▸ **What this task involves**:
Please set down exactly the lines of the listing below from the line containing "intros [Hl Hr]" through the line containing "(forall acc x, body", both lines included, leaving out all other lines.
Extracted information Block Start
(** C6. The initial board is the standard setup: row 0 the black back rank
    rook, knight, bishop, queen, king, bishop, knight, rook, row 1 eight
    black pawns, rows 2 to 5 empty, row 6 eight white pawns, row 7 the white
    back rank; (0,4) holds a black king, (7,4) a white king, (3,3) nothing. *)
Theorem create_initial_board_spec :
  exists b : Chessboard.t,
    Chessboard.create_initial_board = Ok b /\
    Chessboard.board b
    = [ back_rank Piece.black; pawn_rank Piece.black;
        empty_rank; empty_rank; empty_rank; empty_rank;
        pawn_rank Piece.white; back_rank Piece.white ] /\
    is_8x8 (Chessboard.board b) /\
    get b 0 4 = Ok (Some {| Piece.color := Piece.black; Piece.type := Piece.king |}) /\
    get b 7 4 = Ok (Some {| Piece.color := Piece.white; Piece.type := Piece.king |}) /\
    get b 3 3 = Ok None.
Proof.
  eexists. split; [reflexivity|].
  split; [reflexivity|].
  split; [|repeat split; reflexivity].
  split; [reflexivity|]. repeat constructor.
Qed.

(* ================================================================== *)
(** * Chessboard: lookup and rendering *)
(* ================================================================== *)

Lemma getitem_in_range {A : Type} (l : list A) (i : Z) :
  0 <= i < len l ->
  exists x, nth_error l (Z.to_nat i) = Some x /\ getitem l i = Ok x.
Proof.
  intros H. unfold getitem, index.
  destruct (Z.ltb_spec i 0); [lia|].
  destruct (Z.ltb_spec i 0); [lia|].
  destruct (Z.leb_spec (len l) i); [lia|]. simpl.
  destruct (nth_error l (Z.to_nat i)) as [x|] eqn:E.
  - exists x. split; reflexivity.
  - apply nth_error_None in E. unfold len in H. lia.
Qed.

Lemma get_piece_in_range (b : Chessboard.t) (p : Position.t) :
  is_8x8 (Chessboard.board b) -> valid_square p ->
  exists r c,
    getitem (Chessboard.board b) (Position.row p) = Ok r /\
    getitem r (Position.col p) = Ok c /\
    Chessboard.get_piece b p = Ok c.
Proof.
  intros [Hl Hr] [Hrow Hcol]. unfold coordinate in *.
  unfold Chessboard.get_piece.
  destruct (getitem_in_range (Chessboard.board b) (Position.row p))
    as [r [Er Gr]]; [unfold len; lia|].
  assert (Lr : List.length r = 8%nat).
  { rewrite Forall_forall in Hr. apply Hr. eapply nth_error_In, Er. }
  destruct (getitem_in_range r (Position.col p))
    as [c [Ec Gc]]; [unfold len; lia|].
  exists r, c. rewrite Gr. simpl. auto.
Qed.

(** Every cell of the diagram is read back without ambiguity. *)
Lemma cell_symbol_injective (c d : option Piece.t) :
  cell_symbol c = cell_symbol d -> c = d.
Proof.
  destruct c as [[[] []]|], d as [[[] []]|]; intros E;
    solve [reflexivity | discriminate E].
Qed.

(** A loop that only appends one item per element collects a [map]. *)
Lemma for_collect {A B : Type}
      (body : list B -> A -> result (list B)) (g : A -> B) (xs : list A) :
  (forall acc x, body acc x = Ok (acc ++ [g x])%list) ->
  forall acc, for_ xs body acc = Ok (acc ++ map g xs)%list.
Proof.
  intros Hb. induction xs as [|x xs IH]; intros acc; simpl.
  - rewrite app_nil_r. reflexivity.
  - rewrite Hb. simpl. rewrite IH, <- app_assoc. reflexivity.
Qed.

Lemma display_line_eq (i : Z) (row : list (option Piece.t)) :
  Chessboard.display_line i row
  = Ok (str (8 - i) ++ " | " ++ join " " (map cell_symbol row) ++ " |").
Proof.
  unfold Chessboard.display_line.
  rewrite (for_collect _ cell_symbol).
  - reflexivity.
  - intros acc [p|]; [rewrite Piece_str_symbol|]; reflexivity.
Qed.

Lemma display_rows_eq (b : Chessboard.t) :
  Chessboard.display_rows b
  = Ok (["  A B C D E F G H"; " +-----------------+"]
        ++ map loop_line (enumerate (reversed (Chessboard.board b)))
        ++ [" +-----------------+"; "  A B C D E F G H"])%list.
Proof.
  unfold Chessboard.display_rows.
  rewrite (for_collect _ loop_line).
  - simpl. rewrite <- !app_assoc. reflexivity.
  - intros acc [i row]. rewrite display_line_eq. reflexivity.
Qed.

(** On a board of 8 rows the loop meets the rows last to first. *)
Lemma display_rows_8 (r0 r1 r2 r3 r4 r5 r6 r7 : list (option Piece.t)) :
  Chessboard.display_rows
    {| Chessboard.board := [r0; r1; r2; r3; r4; r5; r6; r7] |}
  = Ok [ "  A B C D E F G H"; " +-----------------+";
         body_line 8 r7; body_line 7 r6; body_line 6 r5; body_line 5 r4;
         body_line 4 r3; body_line 3 r2; body_line 2 r1; body_line 1 r0;
         " +-----------------+"; "  A B C D E F G H" ].
Proof. rewrite display_rows_eq. reflexivity. Qed.

Lemma has_line_feed_app (s t : string) :
  has_line_feed (s ++ t) = has_line_feed s || has_line_feed t.
Proof.
  induction s as [|c s IH]; simpl; [reflexivity|].
  rewrite IH, orb_assoc. reflexivity.
Qed.

Lemma join_cons (sep x y : string) (l : list string) :
  join sep (x :: y :: l) = x ++ sep ++ join sep (y :: l).
Proof. reflexivity. Qed.

Lemma cells_no_line_feed (cells : list (option Piece.t)) :
  has_line_feed (join " " (map cell_symbol cells)) = false.
Proof.
  induction cells as [|c cells IH]; [reflexivity|].
  assert (Hc : has_line_feed (cell_symbol c) = false)
    by (destruct c as [[[] []]|]; reflexivity).
  cbn [map]. destruct (map cell_symbol cells) as [|x xs]; [exact Hc|].
  rewrite join_cons, !has_line_feed_app, Hc, IH. reflexivity.
Qed.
Extracted information Block End
▸ **Written answer**:
  intros [Hl Hr] [Hrow Hcol]. unfold coordinate in *.
  unfold Chessboard.get_piece.
  destruct (getitem_in_range (Chessboard.board b) (Position.row p))
    as [r [Er Gr]]; [unfold len; lia|].
  assert (Lr : List.length r = 8%nat).
  { rewrite Forall_forall in Hr. apply Hr. eapply nth_error_In, Er. }
  destruct (getitem_in_range r (Position.col p))
    as [c [Ec Gc]]; [unfold len; lia|].
  exists r, c. rewrite Gr. simpl. auto.
Qed.

(** Every cell of the diagram is read back without ambiguity. *)
Lemma cell_symbol_injective (c d : option Piece.t) :
  cell_symbol c = cell_symbol d -> c = d.
Proof.
  destruct c as [[[] []]|], d as [[[] []]|]; intros E;
    solve [reflexivity | discriminate E].
Qed.

(** A loop that only appends one item per element collects a [map]. *)
Lemma for_collect {A B : Type}
      (body : list B -> A -> result (list B)) (g : A -> B) (xs : list A) :
  (forall acc x, body acc x = Ok (acc ++ [g x])%list) ->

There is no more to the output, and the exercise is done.